25.6.09

O que não tem remédio

O Estado de S. Paulo, 24/06/2009:

O que não tem remédio

Dora Kramer

O senador José Sarney pode ser um político de métodos ultrapassados, uma personalidade datada, incapaz de fazer frente às demandas da atualidade. Mas mantém intacta a capacidade de bem descrever uma situação.

“Julguei que fosse eleito presidente para presidir politicamente a Casa e não para ficar submetido a cuidar da despensa da Casa ou para limpar as lixeiras da Casa”.

Numa frase, dita em meio ao improviso para tentar responder às cobranças que lhe fazia da tribuna o senador Arthur Virgílio nesta segunda-feira, Sarney expôs o tamanho exato do equívoco que foi sua eleição à presidência do Senado e não deixou a menor dúvida.

É o homem errado, eleito de maneira extemporânea para um posto inadequado em relação às suas expectativas e, principalmente, frente às suas possibilidades.

“Presidir politicamente a Casa” na concepção de José Sarney significa postar-se sobranceiro na cadeira de presidente e, de lá, receber todas as homenagens, exercitar os rituais, desfrutar do lado benfazejo do poder ao modo das majestades.

“Não ficar submetido a cuidar da despensa da Casa ou para limpar as lixeiras da Casa” quer dizer delegar o funcionamento da instituição a prepostos de confiança sem se importar com os métodos utilizados para isso, desde que assegurem a satisfação necessária para manter em paz a corporação.

Mal comparando, as atribuições políticas seriam missões da Casa Grande e as tarefas administrativas, coisa da Senzala.

Foi o próprio senador José Sarney quem assim explicitou sua visão do posto que ocupa pela terceira vez.

Para ele, o zelo aos meios e modos aplicados à administração do Senado é pormenor, algo que não lhe merece a atenção.

Deixa isso claro quando traduz por “lixeiras” e “despensas” assuntos como pagamentos indevidos, contratações irregulares, nepotismo, fisiologismo, desvio de funções, distribuição de privilégios, inchaço da máquina, abuso de autoridade, negligência funcional e desrespeito à Constituição no tocante à publicidade de atos oficiais.

Já havia dado um mau sinal quando quis ser presidente do Senado sustentando sua postulação numa mentira: a negativa reiterada da candidatura.
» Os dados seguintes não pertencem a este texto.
Lemma dupcat_sane s1 s2 offset o : sane s1 -> sane s2 -> 0 <= offset ->
  stream_dupcat junk s1 s2 offset = Ret o -> forall s', o = Some s' -> sane s'.
Proof.
  intros S1 S2 Ho E s' ->. unfold stream_dupcat in E. rewrite !sane_verify in E by done. cbn in E.
  destruct (Z.ltb_spec (endp s1) offset); [done|].
  rewrite u64_small in E by (destruct S1, S2; lia).
  destruct (stream_new junk (endp s1 + endp s2)) as [n|] eqn:En; [|done]. destruct (new_sane _ _ En) as (Sn & Z1 & Z2 & Z3).
  cbn in E. injection E as <-.
  assert (forall s from k, sane s -> 0 <= from -> 0 <= k -> from + k <= endp s ->
    Z.of_nat (length (read_bytes s from k)) = k /\ bytes (read_bytes s from k)) as L.
  { intros s from k S ? ? ?. unfold read_bytes. rewrite length_take, length_drop. split; [destruct S; lia|apply Forall_take, Forall_drop, S]. }
  destruct (L s1 0 offset S1) as [L1 B1]; [lia..|]. destruct (L s2 0 (endp s2) S2) as [L2 B2]; [destruct S2; lia..|].
  destruct (L s1 offset (endp s1 - offset) S1) as [L3 B3]; [lia..|].
  set (n0 := mkStream _ _ _ _ _). assert (sane n0) as S0 by (destruct Sn; split; cbn; done || lia).
  assert (sane (write_bytes n0 0 (read_bytes s1 0 offset))) as W1.
  { apply write_bytes_sane; [done|lia| |done]. cbn. destruct S2. lia. }
  assert (sane (write_bytes (write_bytes n0 0 (read_bytes s1 0 offset)) offset (read_bytes s2 0 (endp s2)))) as W2.
  { apply write_bytes_sane; [done|lia| |done]. cbn. lia. }
  apply set_endp_sane; [apply write_bytes_sane; [done|destruct S2; lia| |done]; cbn; lia|].
  cbn. destruct S1, S2. lia.
Qed.

(** One operation preserves the invariant. *)
Lemma run_op_sane op s s' :
  sane s -> op_ok op -> run_op junk op s = Ret s' -> sane s'.
Proof.
  intros S Ok E. pose proof (sane_verify s S) as V.
  assert (forall z, 0 <= u64 z) as U by (intros z; apply Z.mod_pos_bound; lia).
  destruct op; cbn [run_op] in E; try (apply left_ret in E as [r E]).
  - rewrite put_field_be in E. eapply put_be_sane; [done| |done]. destruct w; simpl; lia.
  - eapply (be_at_sane (width_bytes w)); [done|destruct w; simpl; lia|exact Ok|]. by destruct w.
  - by eapply put_sane.
  - by eapply write_sane.
  - by eapply put_ipv4_sane.
  - by eapply put_in_addr_sane.
  - by eapply put_in_addr_at_sane.
  - by eapply put_in6_addr_at_sane.
  - by eapply put_ipaddr_sane.
  - eapply put_prefix_sane; [done|apply Ok|apply Ok|done].
  - eapply stream_reads_sane; [done|exact Ok|by left].
  - eapply stream_reads_sane; [done|exact Ok|right; by eexists].
  - eapply stream_reads_sane; [done|exact Ok|right; by eexists].
  - destruct input as [e|l].
    + unfold stream_recvmsg in E. rewrite V in E. destruct (_ <? iovlen); [|done]. destruct (negb _); [|done]. by injection E as <- <-.
    + destruct Ok as (Hb & Hn & ->). eapply (stream_reads_sane s (inr l) n); [done|done|left].
      unfold stream_recvmsg in E. unfold stream_read. rewrite Z.add_0_r in E. destruct (_ <? iovlen); [exact E|].
      by destruct (verify_sane s).
  - by eapply get_sane.
  - by eapply get2_sane.
  - unfold stream_get in E. rewrite V in E. destruct (Z.ltb_spec (STREAM_READABLE s) n); [done|].
    simpl in E, Ok. injection E as <- <-. apply skip_sane; [done|lia].
  - unfold stream_get2 in E. rewrite V in E. simpl in Ok.
    destruct (Z.ltb_spec (STREAM_READABLE s) n); injection E as <- <-; [done|].
    apply skip_sane; [done|lia].
  - unfold stream_get_ipv4 in E. rewrite V in E. destruct (Z.ltb_spec (STREAM_READABLE s) 4); [done|].
    injection E as <- <-. apply skip_sane; [done|lia].
  - by eapply ipaddr_sane.
  - unfold stream_set_getp, GETP_VALID in E. rewrite V in E. simpl in Ok. case_bool; [|done].
    injection E as <-. apply set_getp_sane; [done|lia].
  - unfold stream_set_endp, ENDP_VALID in E. rewrite V in E. case_bool; [|done].
    destruct (Z.ltb_spec pos (getp s)); [done|]. simpl in E. case_bool; [|done].
    injection E as <-. apply set_endp_sane; [done|lia].
  - unfold stream_forward_getp, GETP_VALID in E. rewrite V in E. case_bool; [|done].
    injection E as <-. apply set_getp_sane; auto.
  - unfold stream_forward_getp2, GETP_VALID in E. rewrite V in E.
    destruct (Z.leb_spec (u64 (getp s + n)) (endp s)); simpl in E; injection E as <- <-; [|done].
    apply set_getp_sane; auto.
  - unfold stream_rewind_getp, GETP_VALID in E. rewrite V in E. simpl in Ok.
    destruct (Z.ltb_spec (getp s) n); [done|]. simpl in E. case_bool; [|done].
    bool_to_prop. injection E as <-. apply set_getp_sane; [done|]. destruct S. lia.
  - unfold stream_rewind_getp2, GETP_VALID in E. rewrite V in E. simpl in Ok.
    destruct (Z.ltb_spec (getp s) n); simpl in E; [by injection E as <- <-|].
    case_bool; injection E as <- <-; [done|]. apply set_getp_sane; [done|]. destruct S. lia.
  - unfold stream_forward_endp, ENDP_VALID in E. rewrite V in E. simpl in Ok.
    rewrite u64_small in E by (destruct S; lia). case_bool; [|done].
    injection E as <-. apply set_endp_sane; [done|]. destruct S. lia.
  - unfold stream_forward_endp2, ENDP_VALID in E. rewrite V in E. simpl in Ok.
    rewrite u64_small in E by (destruct S; lia).
    destruct (Z.leb_spec (endp s + n) (size s)); simpl in E; injection E as <- <-; [|done].
    apply set_endp_sane; [done|]. destruct S. lia.
  - eapply resize_sane; [done| |done]. simpl in Ok. lia.
  - unfold stream_reset in E. rewrite V in E. injection E as <-.
    destruct S. split; simpl; lia || done.
  - by eapply pulldown_sane.
  - destruct S. by eapply copy_sane; [exact Ok|..|exact E].
  - destruct Ok. by eapply copy_sane; [exact S|..|exact E].
  - by eapply dup_sane.
  - unfold or_same in E. destruct (stream_dupcat junk s s2 offset) as [o|] eqn:Ed; [|done]. injection E as <-.
    destruct Ok as [S2 Ho]. destruct o as [t|]; [|done]. by apply (dupcat_sane s s2 offset _ S S2 ltac:(lia) Ed).
  - unfold or_same in E. destruct (stream_dupcat junk s1 s offset) as [o|] eqn:Ed; [|done]. injection E as <-.
    destruct Ok as [S2 Ho]. destruct o as [t|]; [|done]. by apply (dupcat_sane s1 s offset _ S2 S ltac:(lia) Ed).
Qed.
End Invariant.

(** A distance that makes the sum wrap around passes the test of
    [stream_forward_endp] and puts the end before the read position. *)
Lemma stream_forward_endp_wraps :
  exists s', stream_forward_endp (mkStream 2 2 4 false [1; 2; 3; 4]) 18446744073709551615 = Ret s'
    /\ endp s' < getp s' /\ verify_sane s' = false.
Proof. eexists. split; [vm_compute; reflexivity|]. split; [vm_compute|]; done. Qed.


(** A run of operations. *)
Fixpoint run_ops (junk : nat -> Z) (ops : list stream_op) (s : stream) : outcome stream :=
  match ops with
  | [] => Ret s
  | op :: ops => s ← run_op junk op s; run_ops junk ops s
  end.

(** C38: the documented invariant [getp <= endp <= size] (with [size] bytes allocated)
    holds after every sequence of operations of stream.c that returns: puts, gets, reads
    from a descriptor, moving the positions, resizing, and the copies [stream_copy],
    [stream_dup] and [stream_dupcat].  The arguments are what their types say, with four
    bounds: positions of the [_at] functions, sizes of [stream_put] and [stream_write],
    and distances of [stream_forward_endp] and [stream_forward_endp2] are less than 2^63
    (a larger distance wraps around and breaks the invariant), and [stream_recvmsg] is
    given one vector. *)
Theorem stream_sane_invariant (junk : nat -> Z) ops s s' :
  (forall i, is_byte (junk i)) -> sane s -> Forall op_ok ops ->
  run_ops junk ops s = Ret s' -> sane s'.
Proof.
  intros Hj. revert s. induction ops as [|op ops IH]; intros s S Ok E; simpl in E; [congruence|].
  apply Forall_cons_1 in Ok as [Ok1 Ok2].
  destruct (run_op junk op s) as [s1|] eqn:E1; [|done]. simpl in E.
  eapply IH; [|done|done]. by eapply (run_op_sane junk Hj op s).
Qed.

Lemma stream_sane_invariant_witness :
  exists s', run_ops (fun _ => 0) [OpPut W2 300; OpGet W1; OpPulldown; OpDup] (mkStream 0 0 1 true [0]) = Ret s'
    /\ sane s'.
Proof.
  destruct (run_ops (fun _ => 0) [OpPut W2 300; OpGet W1; OpPulldown; OpDup] (mkStream 0 0 1 true [0]))
    as [s'|] eqn:E; [|vm_compute in E; discriminate].
  exists s'. split; [reflexivity|].
  apply (stream_sane_invariant (fun _ => 0) _ (mkStream 0 0 1 true [0]) s') in E; [exact E|..].
  - unfold is_byte. lia.
  - split; simpl; try lia; repeat constructor; lia.
  - repeat constructor.
Defined.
O mesmo tipo de atitude que adotou em relação às denúncias. Enquanto pôde, negou tudo: a impropriedade do uso de seguranças do Senado na vigilância de suas propriedades no Maranhão, a contratação de parentes e agregados, o recebimento indevido do auxílio-moradia, a existência de atos secretos.
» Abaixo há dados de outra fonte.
(* ===== verification/BfdFacts.v ===== *)
(** * Correctness of the BFD protocol

    The state machine follows RFC 5880, a session that is up is always guarded by
    its detection timer, and two systems that exchange packets bring a session
    up. *)

From stdpp Require Import relations.
From S2P Require Import Prelude BfdState Bfd.

(** ** What the helpers leave alone *)

(** The part of a session the state machine works on. *)
Definition view (s : bfd_session) : Z * Z * bool * bool * bool * option Z :=
  (ses_state s, remote_discr s, SHUTDOWN (flags s), bdc s, sock s, recvtimer_ev s).

Lemma view_eq s st rd sh b so rt : view s = (st, rd, sh, b, so, rt) ->
  ses_state s = st /\ remote_discr s = rd /\ SHUTDOWN (flags s) = sh /\ bdc s = b /\ sock s = so
  /\ recvtimer_ev s = rt.
Proof. unfold view. intros [= ? ? ? ? ? ?]. by repeat split. Qed.

(** The notifications among the outputs. *)
Definition notes (l : list output) : list Z :=
  flat_map (fun x => match x with Notify st => [st] | _ => [] end) l.

Lemma notes_app l1 l2 : notes (l1 ++ l2) = notes l1 ++ notes l2.
Proof. apply flat_map_app. Qed.

(** Effects on the view, the diagnostic and the notifications, per helper. *)
Definition silent (s s' : bfd_session) : Prop :=
  view s' = view s /\ local_diag s' = local_diag s /\ notes (out s') = notes (out s)
  /\ PASSIVE (flags s') = PASSIVE (flags s) /\ my_discr s' = my_discr s
  /\ detect_mult s' = detect_mult s /\ mh_ttl s' = mh_ttl s /\ bfd_mode s' = bfd_mode s.

Lemma silent_refl s : silent s s.
Proof. by repeat split. Qed.

Lemma silent_trans s1 s2 s3 : silent s1 s2 -> silent s2 s3 -> silent s1 s3.
Proof.
  intros (A1 & A2 & A3 & A4 & A5 & A6 & A7 & A8) (B1 & B2 & B3 & B4 & B5 & B6 & B7 & B8).
  repeat split; congruence.
Qed.

Create HintDb bfd.
#[export] Hint Resolve silent_refl : bfd.

(** Decides the effect of a helper by cases on its conditions. *)
Ltac bfd_cases :=
  repeat match goal with
  | |- context [if ?b then _ else _] => destruct b eqn:?
  end.
Ltac bfd_silent :=
  bfd_cases; unfold silent, view; simpl; rewrite ?notes_app; simpl; rewrite ?app_nil_r; by repeat split.

Lemma snd_silent s b : silent s (ptm_bfd_snd s b).
Proof. unfold ptm_bfd_snd. bfd_silent. Qed.

Lemma fp_snd_silent s : silent s (ptm_bfd_echo_fp_snd s).
Proof. unfold ptm_bfd_echo_fp_snd. cbv zeta. bfd_silent. Qed.

Lemma echo_snd_silent s : silent s (ptm_bfd_echo_snd s).
Proof. unfold ptm_bfd_echo_snd. cbv zeta. bfd_silent. Qed.

Lemma echo_stop_silent s : silent s (ptm_bfd_echo_stop s).
Proof. unfold ptm_bfd_echo_stop, bfd_echo_recvtimer_delete, bfd_echo_xmttimer_delete. bfd_silent. Qed.

Lemma xmttimer_silent s j : silent s (bfd_xmttimer_update s j).
Proof. unfold bfd_xmttimer_update, bfd_xmttimer_delete. cbv zeta. bfd_silent. Qed.

Lemma echo_xmttimer_silent s j : silent s (bfd_echo_xmttimer_update s j).
Proof. unfold bfd_echo_xmttimer_update, bfd_echo_xmttimer_delete. cbv zeta. bfd_silent. Qed.

Lemma echo_recvtimer_silent s : silent s (bfd_echo_recvtimer_update s).
Proof. unfold bfd_echo_recvtimer_update, bfd_echo_recvtimer_delete. cbv zeta. bfd_silent. Qed.

Lemma slow_timers_silent s : silent s (bs_set_slow_timers s).
Proof. unfold bs_set_slow_timers. cbv zeta. bfd_silent. Qed.

Section Protocol.
Context (weak_random : nat -> Z).

(** The mode decides only which callback the timer has. *)
Lemma start_xmt_modes s b : exists jitter, let s1 := set_random_calls (S (random_calls s)) s in
  ptm_bfd_start_xmt_timer weak_random s b = if b then bfd_echo_xmttimer_update s1 jitter else bfd_xmttimer_update s1 jitter.
Proof.
  unfold ptm_bfd_start_xmt_timer. cbv zeta.
  exists (u64 ((if b then echo_xmt_TO s else xmt_TO s)
               * (75 + weak_random (random_calls s) mod (if detect_mult s =? 1 then 16 else 26))) / 100).
  destruct (_ || _), b; reflexivity.
Qed.

Lemma start_xmt_silent s b : silent s (ptm_bfd_start_xmt_timer weak_random s b).
Proof.
  destruct (start_xmt_modes s b) as [j ->]. destruct b.
  - eapply silent_trans; [|apply echo_xmttimer_silent]. bfd_silent.
  - eapply silent_trans; [|apply xmttimer_silent]. bfd_silent.
Qed.

Lemma init_xmt_TO_silent s b : silent s (ptm_sbfd_init_xmt_TO weak_random s b).
Proof. eapply silent_trans; [|apply start_xmt_silent]. unfold ptm_sbfd_initiator_snd. bfd_silent. Qed.

Lemma sbfd_echo_xmt_TO_silent s : silent s (ptm_sbfd_echo_xmt_TO weak_random s).
Proof. eapply silent_trans; [|apply start_xmt_silent]. unfold ptm_sbfd_echo_snd. bfd_silent. Qed.

Lemma xmt_TO_silent s b : silent s (ptm_bfd_xmt_TO weak_random s b).
Proof. eapply silent_trans; [apply snd_silent|apply start_xmt_silent]. Qed.

Lemma echo_xmt_TO_silent s : silent s (ptm_bfd_echo_xmt_TO weak_random s).
Proof.
  unfold ptm_bfd_echo_xmt_TO. cbv zeta. eapply silent_trans; [|apply start_xmt_silent].
  destruct (negb _); [apply fp_snd_silent|apply echo_snd_silent].
Qed.

Lemma echo_start_silent s : silent s (ptm_bfd_echo_start weak_random s).
Proof.
  unfold ptm_bfd_echo_start. cbv zeta. destruct (0 <? _); [|bfd_silent].
  eapply silent_trans; [|apply echo_xmt_TO_silent]. eapply silent_trans; [|apply echo_recvtimer_silent].
  bfd_silent.
Qed.

Lemma echo_handler_silent s : silent s (bs_echo_timer_handler weak_random s).
Proof.
  unfold bs_echo_timer_handler. cbv zeta. destruct (_ || _ || _); [apply silent_refl|].
  destruct (_ =? 0); [destruct (ECHO_ACTIVE _); [apply echo_stop_silent|apply silent_refl]|].
  match goal with |- context [if ?b then set_echo_xmt_TO ?x s else ?y] => set (s1 := if b then set_echo_xmt_TO x s else y) end.
  assert (silent s s1) as H1 by (unfold s1; bfd_silent).
  destruct (_ || _); [|done]. eapply silent_trans; [exact H1|apply echo_start_silent].
Qed.

Lemma final_silent s : silent s (bs_final_handler weak_random s).
Proof.
  unfold bs_final_handler. cbv zeta. destruct (negb _); [bfd_silent|].
  match goal with |- context [if (_ <? _) then set_xmt_TO ?x ?t else ?y] =>
    set (s1 := if _ <? _ then set_xmt_TO x t else y) end.
  assert (silent s s1) as H1 by (unfold s1; bfd_silent).
  destruct (_ && _); eapply silent_trans; try exact H1; [bfd_silent|apply start_xmt_silent].
Qed.
End Protocol.
#[export] Hint Resolve snd_silent echo_stop_silent xmttimer_silent slow_timers_silent start_xmt_silent
  xmt_TO_silent echo_handler_silent final_silent : bfd.

(** ** Up and down *)

(** Everything of [silent] except what the state machine changes. *)
Definition moved (s s' : bfd_session) (st rd d : Z) (rt : option Z) (l : list Z) : Prop :=
  view s' = (st, rd, SHUTDOWN (flags s), bdc s, sock s, rt) /\ local_diag s' = d
  /\ notes (out s') = notes (out s) ++ l
  /\ PASSIVE (flags s') = PASSIVE (flags s) /\ my_discr s' = my_discr s
  /\ detect_mult s' = detect_mult s /\ mh_ttl s' = mh_ttl s /\ bfd_mode s' = bfd_mode s.

Lemma silent_moved s s' : silent s s' ->
  moved s s' (ses_state s) (remote_discr s) (local_diag s) (recvtimer_ev s) [].
Proof.
  intros (A1 & A2 & A3 & A4 & A5 & A6 & A7 & A8). unfold moved. rewrite app_nil_r. by repeat split.
Qed.

Lemma moved_silent s s1 s2 st rd d rt l :
  moved s s1 st rd d rt l -> silent s1 s2 -> moved s s2 st rd d rt l.
Proof.
  intros (A1 & A2 & A3 & A4 & A5 & A6 & A7 & A8) (B1 & B2 & B3 & B4 & B5 & B6 & B7 & B8).
  repeat split; congruence.
Qed.

Ltac bfd_moved :=
  unfold moved, view in *; simpl in *; rewrite ?notes_app; simpl; rewrite ?app_nil_r; by repeat split.

Lemma sess_up_moved s :
  moved s (ptm_bfd_sess_up s) PTM_BFD_UP (remote_discr s) 0 (recvtimer_ev s) [PTM_BFD_UP].
Proof.
  unfold ptm_bfd_sess_up. cbv zeta. set (s1 := bfd_set_polling _).
  assert (moved s s1 PTM_BFD_UP (remote_discr s) 0 (recvtimer_ev s) []) as H1 by bfd_moved.
  pose proof (moved_silent _ _ _ _ _ _ _ _ H1 (snd_silent s1 false)) as H2.
  set (s2 := ptm_bfd_snd s1 false) in *. destruct H2 as (A1 & A2 & A3 & A4 & A5 & A6 & A7 & A8).
  assert (ses_state s2 = PTM_BFD_UP) as E by (unfold view in A1; congruence).
  assert (moved s (ptm_bfd_notify s2 (ses_state s2)) PTM_BFD_UP (remote_discr s) 0 (recvtimer_ev s) [PTM_BFD_UP]) as H3.
  { unfold moved. repeat split; try done. simpl. rewrite notes_app, A3, app_nil_r. simpl. by rewrite E. }
  destruct (negb _); [|done]. eapply moved_silent; [exact H3|]. bfd_silent.
Qed.

Lemma sess_dn_moved s d :
  moved s (ptm_bfd_sess_dn s d) PTM_BFD_DOWN 0 d
    (if PASSIVE (flags s) then None else recvtimer_ev s)
    (if ses_state s =? PTM_BFD_UP then [PTM_BFD_DOWN] else []).
Proof.
  unfold ptm_bfd_sess_dn. cbv zeta. set (s1 := set_demand_mode 0 _).
  assert (moved s s1 PTM_BFD_DOWN 0 d (recvtimer_ev s) []) as H1 by bfd_moved.
  set (s2 := bs_set_slow_timers _).
  assert (silent s1 s2) as S2.
  { unfold s2. eapply silent_trans; [|apply slow_timers_silent]. destruct (sock s1); auto with bfd. }
  pose proof (moved_silent _ _ _ _ _ _ _ _ H1 S2) as (A1 & A2 & A3 & A4 & A5 & A6 & A7 & A8).
  set (s3 := if ses_state s =? PTM_BFD_UP then ptm_bfd_notify s2 PTM_BFD_DOWN else s2).
  assert (moved s s3 PTM_BFD_DOWN 0 d (recvtimer_ev s) (if ses_state s =? PTM_BFD_UP then [PTM_BFD_DOWN] else [])) as H3.
  { unfold s3. destruct (ses_state s =? PTM_BFD_UP); [|by repeat split].
    unfold moved. repeat split; try done. simpl. by rewrite notes_app, A3, app_nil_r. }
  set (s4 := if ECHO_ACTIVE (flags s3) then ptm_bfd_echo_stop s3 else s3).
  assert (silent s3 s4) as S4 by (unfold s4; destruct (ECHO_ACTIVE _); auto with bfd).
  pose proof (moved_silent _ _ _ _ _ _ _ _ H3 S4) as H4. pose proof H4 as (B1 & B2 & B3 & B4 & B5 & B6 & B7 & B8).
  rewrite B4.
  set (s5 := if PASSIVE (flags s) then bfd_xmttimer_delete (bfd_recvtimer_delete s4) else s4).
  assert (moved s s5 PTM_BFD_DOWN 0 d (if PASSIVE (flags s) then None else recvtimer_ev s)
    (if ses_state s =? PTM_BFD_UP then [PTM_BFD_DOWN] else [])) as H5.
  { unfold s5. destruct (PASSIVE (flags s)) eqn:EP; [|done]. unfold view in B1. injection B1 as ?????.
    unfold moved, view. simpl. repeat split; congruence. }
  eapply moved_silent; [exact H5|]. bfd_silent.
Qed.

(** S-BFD: an initiator keeps the discriminator of the reflector. *)
Lemma sbfd_sess_up_moved s :
  moved s (ptm_sbfd_sess_up s) PTM_BFD_UP (remote_discr s) 0 (recvtimer_ev s) [PTM_BFD_UP].
Proof. unfold ptm_sbfd_sess_up. cbv zeta. destruct (negb _); bfd_moved. Qed.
E, enquanto pode, continua a negar velocidade e firmeza na reação, não obstante isso só faça com que a crise se agrave e dê margem a manobras escusas da banda podre, visando a, mais uma vez, buscar abrigo no velho truque da socialização dos prejuízos entre o maior número possível de senadores, a fim de neutralizar a responsabilidade dos culpados.

Até a semana passada, quando do primeiro e claudicante discurso do presidente do Senado dizendo-se acima de julgamentos, só havia sido possível perceber que Sarney não era um homem à altura da solução requerida pela crise.

À medida que o tempo passa, vai ficando muito claro que Sarney não conseguirá se desincumbir a contento do restante do seu mandato.

Perde apoio entre os senadores, tergiversa, manifesta-se de forma cada vez mais tíbia, trata do problema com sofismas e toda sorte de escapismos, dá seguidas demonstrações de que carece de condições, não para gerir a crise, mas para conduzir o Senado.

O que se cobra dele, Sarney não pode dar: velocidade, firmeza, ruptura com os esquemas das velhas estruturas.

Se pudesse dar essa virada, já teria acenado para o grupo que agora se dispõe a iniciar um processo de recuperação do Senado.

Não acenou nem acenará com rupturas porque só chegou três vezes à presidência do Senado por obra e graça da obsolescência das estruturas.